--- THE TASK ---
Pick out and copy every line below that has the word "magnitude".

--- MATERIAL PROVIDED ---
(** ** Sort *)

(** X6. The compiled sort is never empty: the rules of the request, one
    clause each in their order, or the descending datetime sort when the
    request has no rule. *)
Theorem buildSort_rules parameters :
  buildSort parameters ≠ []
  ∧ (∀ rules, sortby parameters = Some rules → rules ≠ [] →
       length (buildSort parameters) = length rules
       ∧ ∀ i rule, rules !! i = Some rule →
           buildSort parameters !! i =
             Some (Obj [(field rule, Obj [("order", direction rule)])]))
  ∧ (sortby parameters = None ∨ sortby parameters = Some [] →
     buildSort parameters = [Obj [("properties.datetime", Obj [("order", Str "desc")])]]).
Proof.
  unfold buildSort. split; [|split].
  - by destruct (sortby parameters) as [[|rule rules]|].
  - intros rules -> Hne. destruct rules as [|rule rules]; [done|].
    split; [by rewrite length_map|].
    intros i r Hi.
    change (map ?f (rule :: rules)) with (f <$> (rule :: rules)).
    rewrite list_lookup_fmap. by rewrite Hi.
  - by intros [->| ->].
Qed.

(** ** Field projection *)

Lemma includes_false xs x : includes xs x = false ↔ x ∉ xs.
Proof.
  rewrite <- includes_true. destruct (includes xs x); split; congruence.
Qed.

Lemma fold_add_elem (added : list string) (start : list string) x :
  x ∈ fold_left (fun acc field => if includes acc field then acc else push acc field)
                added start
  ↔ x ∈ start ∨ x ∈ added.
Proof.
  revert start. induction added as [|f added IH]; intros start; simpl.
  - rewrite elem_of_nil. tauto.
  - rewrite IH, elem_of_cons. destruct (includes start f) eqn:E.
    + apply includes_true in E. split; [tauto|]. intros [H|[->|H]]; tauto.
    + unfold push. rewrite elem_of_app, list_elem_of_singleton. tauto.
Qed.

Lemma fold_add_NoDup (added : list string) (start : list string) :
  NoDup start →
  NoDup (fold_left (fun acc field => if includes acc field then acc else push acc field)
                   added start).
Proof.
  revert start. induction added as [|f added IH]; intros start Hnd; simpl; [done|].
  apply IH. destruct (includes start f) eqn:E; [done|].
  apply includes_false in E. unfold push. apply NoDup_app.
  split; [done|]. split; [|apply NoDup_singleton].
  intros x Hx Hf. apply list_elem_of_singleton in Hf. by subst.
Qed.

Lemma list_filter_elem (P : string → bool) xs x :
  x ∈ List.filter P xs ↔ x ∈ xs ∧ P x = true.
Proof. rewrite !list_elem_of_In. apply filter_In. Qed.

Lemma list_filter_NoDup (P : string → bool) xs : NoDup xs → NoDup (List.filter P xs).
Proof.
  induction 1 as [|x xs Hx Hnd IH]; simpl; [constructor|].
  destruct (P x) eqn:E; [|done]. constructor; [|done].
  rewrite list_filter_elem. tauto.
Qed.

Lemma nonempty_false {A} (o : option (list A)) : nonempty o = false → default [] o = [].
Proof. by destruct o as [[|x xs]|]. Qed.

Lemma baseline_fields_NoDup : NoDup baseline_fields.
Proof. apply (bool_decide_unpack _). vm_compute. exact I. Qed.

Lemma buildFieldsFilter_fields parameters fs :
  fields parameters = Some (Some fs) →
  (buildFieldsFilter parameters).2 = default [] (exclude fs)
  ∧ ∀ f, f ∈ (buildFieldsFilter parameters).1 ↔
         (f ∈ baseline_fields ∨ f ∈ default [] (include fs)) ∧ f ∉ default [] (exclude fs).
Proof.
  intros Hf. unfold buildFieldsFilter. rewrite Hf. fold baseline_fields.
  assert (∀ f, f ∈ (if nonempty (include fs)
                    then fold_left (fun acc field =>
                                      if includes acc field then acc else push acc field)
                                   (default [] (include fs)) baseline_fields
                    else baseline_fields)
               ↔ f ∈ baseline_fields ∨ f ∈ default [] (include fs)) as Hinc.
  { intros f. destruct (include fs) as [[|i rest]|]; simpl;
      rewrite ?elem_of_nil; try tauto.
    apply (fold_add_elem (i :: rest) baseline_fields f). }
  destruct (nonempty (exclude fs)) eqn:Hex; cbn [fst snd].
  - split; [done|]. intros f. rewrite list_filter_elem, Hinc, negb_true_iff, includes_false.
    tauto.
  - rewrite (nonempty_false _ Hex). split; [done|]. intros f. rewrite Hinc, elem_of_nil. tauto.
Qed.

(** X7. With a fields object in the request, a field is projected exactly
    when it is a baseline field or an included one and is not excluded,
    and the exclude list is carried as given. *)
Theorem buildFieldsFilter_members parameters fs :
  fields parameters = Some (Some fs) →
  (buildFieldsFilter parameters).2 = default [] (exclude fs)
  ∧ ∀ f, f ∈ (buildFieldsFilter parameters).1 ↔
         (f ∈ baseline_fields ∨ f ∈ default [] (include fs)) ∧ f ∉ default [] (exclude fs).
Proof. apply buildFieldsFilter_fields. Qed.

Lemma buildFieldsFilter_members_witness :
  let projected := (buildFieldsFilter projection_example).1 in
  ("bbox" ∉ projected) ∧ ("properties.eo:cloud_cover" ∈ projected).
Proof.
  pose proof (proj2 (buildFieldsFilter_members projection_example
                       {| include := Some ["properties.eo:cloud_cover"];
                          exclude := Some ["bbox"] |} eq_refl)) as Hmem.
  split.
  - intros Hin. apply Hmem in Hin as [_ Hout]. apply Hout. simpl. apply list_elem_of_here.
  - apply Hmem. simpl. split.
    + right. apply list_elem_of_here.
    + intros Hin. apply list_elem_of_singleton in Hin. discriminate Hin.
Defined.

(** X8. For every request, the projected include list has no duplicates and
    shares no field with the exclude list. *)
Theorem buildFieldsFilter_disjoint parameters :
  NoDup (buildFieldsFilter parameters).1
  ∧ ∀ f, f ∈ (buildFieldsFilter parameters).1 → f ∉ (buildFieldsFilter parameters).2.
Proof.
  destruct (fields parameters) as [[fs|]|] eqn:Hf.
  - split.
    + unfold buildFieldsFilter. rewrite Hf. fold baseline_fields.
      assert (NoDup (if nonempty (include fs)
                     then fold_left (fun acc field =>
                                       if includes acc field then acc else push acc field)
                                    (default [] (include fs)) baseline_fields
                     else baseline_fields)) as Hnd.
      { destruct (nonempty (include fs));
          [apply fold_add_NoDup|]; apply baseline_fields_NoDup. }
      destruct (nonempty (exclude fs)); simpl; [by apply list_filter_NoDup | done].
    + destruct (buildFieldsFilter_fields parameters fs Hf) as [-> Hmem].
      intros f Hin. by apply Hmem in Hin as [_ Hout].
  - unfold buildFieldsFilter. rewrite Hf. simpl.
    split; [apply baseline_fields_NoDup | intros f _; apply not_elem_of_nil].
  - unfold buildFieldsFilter. rewrite Hf. simpl.
    split; [constructor | intros f _; apply not_elem_of_nil].
Qed.

(** X9. The search parameters carry a source filter only when it is not
    empty; a request without a fields key restricts nothing, and one
    whose fields key is present but empty restricts to the baseline. *)
Theorem searchParams_source_filters parameters index p l :
  sp__sourceIncludes (searchParams parameters index p l) ≠ Some []
  ∧ sp__sourceExcludes (searchParams parameters index p l) ≠ Some []
  ∧ (fields parameters = None →
     sp__sourceIncludes (searchParams parameters index p l) = None
     ∧ sp__sourceExcludes (searchParams parameters index p l) = None)
  ∧ (fields parameters = Some None
     ∨ fields parameters = Some (Some {| include := None; exclude := None |}) →
     sp__sourceIncludes (searchParams parameters index p l) = Some baseline_fields
     ∧ sp__sourceExcludes (searchParams parameters index p l) = None).
Proof.
  unfold searchParams.
  split; [|split; [|split]].
  - destruct (buildFieldsFilter parameters) as [[|i rest] exc]; simpl; done.
  - destruct (buildFieldsFilter parameters) as [inc [|e es]]; simpl; done.
  - intros Hf. unfold buildFieldsFilter. by rewrite Hf.
  - intros [Hf|Hf]; unfold buildFieldsFilter; by rewrite Hf.
Qed.

Lemma searchParams_source_filters_witness :
  sp__sourceIncludes (searchParams no_parameters "*" 1 10) = None
  ∧ sp__sourceExcludes (searchParams no_parameters "*" 1 10) = None.
Proof.
  apply (proj1 (proj2 (proj2 (searchParams_source_filters no_parameters "*" 1 10)))).
  reflexivity.
Defined.

(** ** Pages and the next link *)

(** X10. For every integer page number below 2^53 in magnitude, with
    [page * limit] within 2^53 in magnitude: the response has a next
    link exactly when [page * limit] is below the total and [page] is
    not -1 (whose next page, 0, is falsy), and the link's href is the
    next page number.  For any numbers at all there is never more than
    one link, and its title is next. *)
Theorem searchResponse_next_link p l esResponse :
  Z.abs p < two53 → Z.abs (p * l) ≤ two53 →
  (has_next_link (searchResponse p l esResponse) ↔
   p * l < hits_total esResponse ∧ p ≠ -1)
  ∧ (∀ link, link ∈ links (searchResponse p l esResponse) →
             dot link "href" = Ok (Num (p + 1)))
  ∧ (∀ p' l', (length (links (searchResponse p' l' esResponse)) ≤ 1)%nat
              ∧ ∀ link, link ∈ links (searchResponse p' l' esResponse) →
                        dot link "title" = Ok (Str "next")).
Proof.
  intros Hp Hpl. split; [|split].
  - unfold has_next_link, searchResponse. simpl. unfold js_mul, js_add.
    rewrite (round53_exact (p * l)), (round53_exact (p + 1)) by lia.
    destruct (Z.ltb_spec (p * l) (hits_total esResponse)) as [Hlt|Hge]; simpl.
    + destruct (Z.eqb_spec (p + 1) 0) as [E|E]; simpl.
      * split; [intros (link & Hin & _); by apply elem_of_nil in Hin | lia].
      * split; [intros _; split; [done | lia]|].
        intros _. eexists. split; [apply list_elem_of_here | done].
    + split; [intros (link & Hin & _); by apply elem_of_nil in Hin | lia].
  - unfold searchResponse. simpl. unfold js_add.
    rewrite (round53_exact (p + 1)) by lia.
    destruct (Z.ltb (js_mul p l) (hits_total esResponse)); simpl;
      [|intros link Hin; by apply elem_of_nil in Hin].
    destruct (Z.eqb (p + 1) 0); simpl; intros link Hin;
      [by apply elem_of_nil in Hin|].
    apply list_elem_of_singleton in Hin. by subst.
  - intros p' l'. unfold searchResponse. simpl.
    destruct (Z.ltb (js_mul p' l') (hits_total esResponse)); simpl;
      [|split; [lia | intros link Hin; by apply elem_of_nil in Hin]].
    destruct (Z.eqb (js_add p' 1) 0); simpl;
      [split; [lia | intros link Hin; by apply elem_of_nil in Hin]|].
    split; [lia|]. intros link Hin. apply list_elem_of_singleton in Hin. by subst.
Qed.
(** X23 run on GET /users/42 with the parameters (Number, String): the
    number takes the REST value, the string gets nothing. *)
Lemma createProvider_rest_once_witness :
  (length (List.filter (λ pr, ParameterBinder.fromRest (ParameterBinder.value pr))
             [ParameterBinder.mkProvider (ParameterBinder.VParseFloat "42") 0;
              ParameterBinder.mkProvider ParameterBinder.VUndefined 1]) ≤ 1)%nat.
Proof.
  apply (createProvider_rest_once (H := plainExternals) demoIsClass demoIsToken
           demoIsFunction demoFields demoGet demoDescribe usersRoute showMeta
           [ParameterBinder.TNumber; ParameterBinder.TString] "/users/42" ∅).
  reflexivity.
Defined.

(** X24 run on the parameters (UserForm, a symbol-like token, String): the
    first and the third get providers; the second, a token that is a
    function and no class, gets none. *)
Lemma createProvider_slots_witness :
  StronglySorted lt
    (map ParameterBinder.index
       [ParameterBinder.mkProvider
          (ParameterBinder.VInstance (<["name" := "Ann"]> demoInstance)) 0;
        ParameterBinder.mkProvider (ParameterBinder.VString "42") 2]) ∧
  ∀ i, i ∈ map ParameterBinder.index
             [ParameterBinder.mkProvider
                (ParameterBinder.VInstance (<["name" := "Ann"]> demoInstance)) 0;
              ParameterBinder.mkProvider (ParameterBinder.VString "42") 2] ↔
       ∃ tok, [ParameterBinder.TOther "UserForm"; ParameterBinder.TOther "plain";
               ParameterBinder.TString] !! i = Some tok ∧
              ParameterBinder.bindable demoIsClass demoIsToken demoIsFunction tok = true.
Proof.
  apply (createProvider_slots (H := plainExternals) demoIsClass demoIsToken
           demoIsFunction demoFields demoGet demoDescribe usersRoute showMeta
           [ParameterBinder.TOther "UserForm"; ParameterBinder.TOther "plain";
            ParameterBinder.TString] "/users/42" formBody).
  vm_compute. reflexivity.
Defined.

(** X25 run on a UserForm and a body with name and role: the declared
    field name is taken from the body, the undeclared field role keeps the
    container's value. *)
Lemma createProvider_fields_witness :
  ∃ tok inst,
    [ParameterBinder.TOther "UserForm"] !! 0%nat = Some tok ∧
    demoGet tok = Ok inst ∧
    ∀ n, <["name" := "Ann"]> demoInstance !! n
         = if bool_decide (n ∈ demoFields tok)
           then match formBody !! n with Some v => Some v | None => inst !! n end
           else inst !! n.
Proof.
  apply (createProvider_fields (H := plainExternals) demoIsClass demoIsToken
           demoIsFunction demoFields demoGet demoDescribe usersRoute showMeta
           [ParameterBinder.TOther "UserForm"] "/users/42" formBody
           [ParameterBinder.mkProvider
              (ParameterBinder.VInstance (<["name" := "Ann"]> demoInstance)) 0]
           (ParameterBinder.mkProvider
              (ParameterBinder.VInstance (<["name" := "Ann"]> demoInstance)) 0)).
  - vm_compute. reflexivity.
  - constructor.
  - reflexivity.
Defined.

Example createProvider_no_mass_assignment :
  demoBinder usersRoute showMeta [ParameterBinder.TOther "UserForm"] "/users/42" formBody
    = Ok [ParameterBinder.mkProvider
            (ParameterBinder.VInstance
               (<["name" := "Ann"]> (<["role" := "user"]> ∅))) 0].
Proof. vm_compute. reflexivity. Qed.

(** X26 run on a class for which the container answers [null], with a
    body that holds the declared field. *)
Lemma createProvider_fault_witness :
  ∃ tok err, tok ∈ [ParameterBinder.TString; ParameterBinder.TOther "Ghost"] ∧
             demoIsClass tok = true ∧
             ParameterBinder.isBaseType demoIsToken demoIsFunction tok = false ∧
             (demoGet tok = Throw err ∨
              ∃ inst, demoGet tok = Ok inst ∧
                      ParameterBinder.assignFields (demoFields tok) formBody inst
                        = Throw err) ∧
             kind (ParameterBinder.BadRequestErrorOf "TypeError")
               = HttpError 400 (demoDescribe err).
Proof.
  apply (createProvider_fault (H := plainExternals) demoIsClass demoIsToken
           demoIsFunction demoFields demoGet demoDescribe usersRoute showMeta
           [ParameterBinder.TString; ParameterBinder.TOther "Ghost"] "/users/42" formBody).
  reflexivity.
Defined.

(** A class the container cannot build fails the binding as well. *)
Example createProvider_broken :
  demoBinder usersRoute showMeta
      [ParameterBinder.TString; ParameterBinder.TOther "Broken"] "/users/42" ∅
    = Throw (ParameterBinder.BadRequestErrorOf "no provider").
Proof. reflexivity. Qed.

(** X27 run on /users/42/orders against the pattern /users/:id. *)
Lemma restValue_segment_witness :
  ParameterBinder.restValue (H := plainExternals) usersRoute showMeta "/users/42/orders"
    = Some "42".
Proof.
  apply (restValue_segment (H := plainExternals) usersRoute showMeta
           "/users/42/orders" "42" "/orders"); try reflexivity.
  - discriminate.
  - right. by exists "orders".
Defined.

(** The scenario of a numeric path parameter: GET /users/42 binds
    [parseFloat('42')] to the one Number parameter. *)
Example createProvider_number :
  demoBinder usersRoute showMeta [ParameterBinder.TNumber] "/users/42" ∅
    = Ok [ParameterBinder.mkProvider (ParameterBinder.VParseFloat "42") 0].
Proof. reflexivity. Qed.

(** * Properties of the route-url test *)

Section ConfigurationFacts.

Import Configuration.

Lemma matches_Alt (r1 r2 : RegExp) (s : string) :
  matches (Alt r1 r2) s = matches r1 s || matches r2 s.
Proof. revert r1 r2. induction s as [|a s IH]; intros r1 r2; simpl; [done | apply IH]. Qed.

Lemma matches_Seq_nullable (r1 r2 : RegExp) (s : string) :
  nullable r1 = true → matches r2 s = true → matches (Seq r1 r2) s = true.
Proof.
  intros Hnull Hs. destruct s as [|a s]; simpl in *.
  - by rewrite Hnull, Hs.
  - rewrite Hnull, matches_Alt, Hs. apply orb_true_r.
Qed.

--- EXPECTED OUTPUT ---
(** X10. For every integer page number below 2^53 in magnitude, with
    [page * limit] within 2^53 in magnitude: the response has a next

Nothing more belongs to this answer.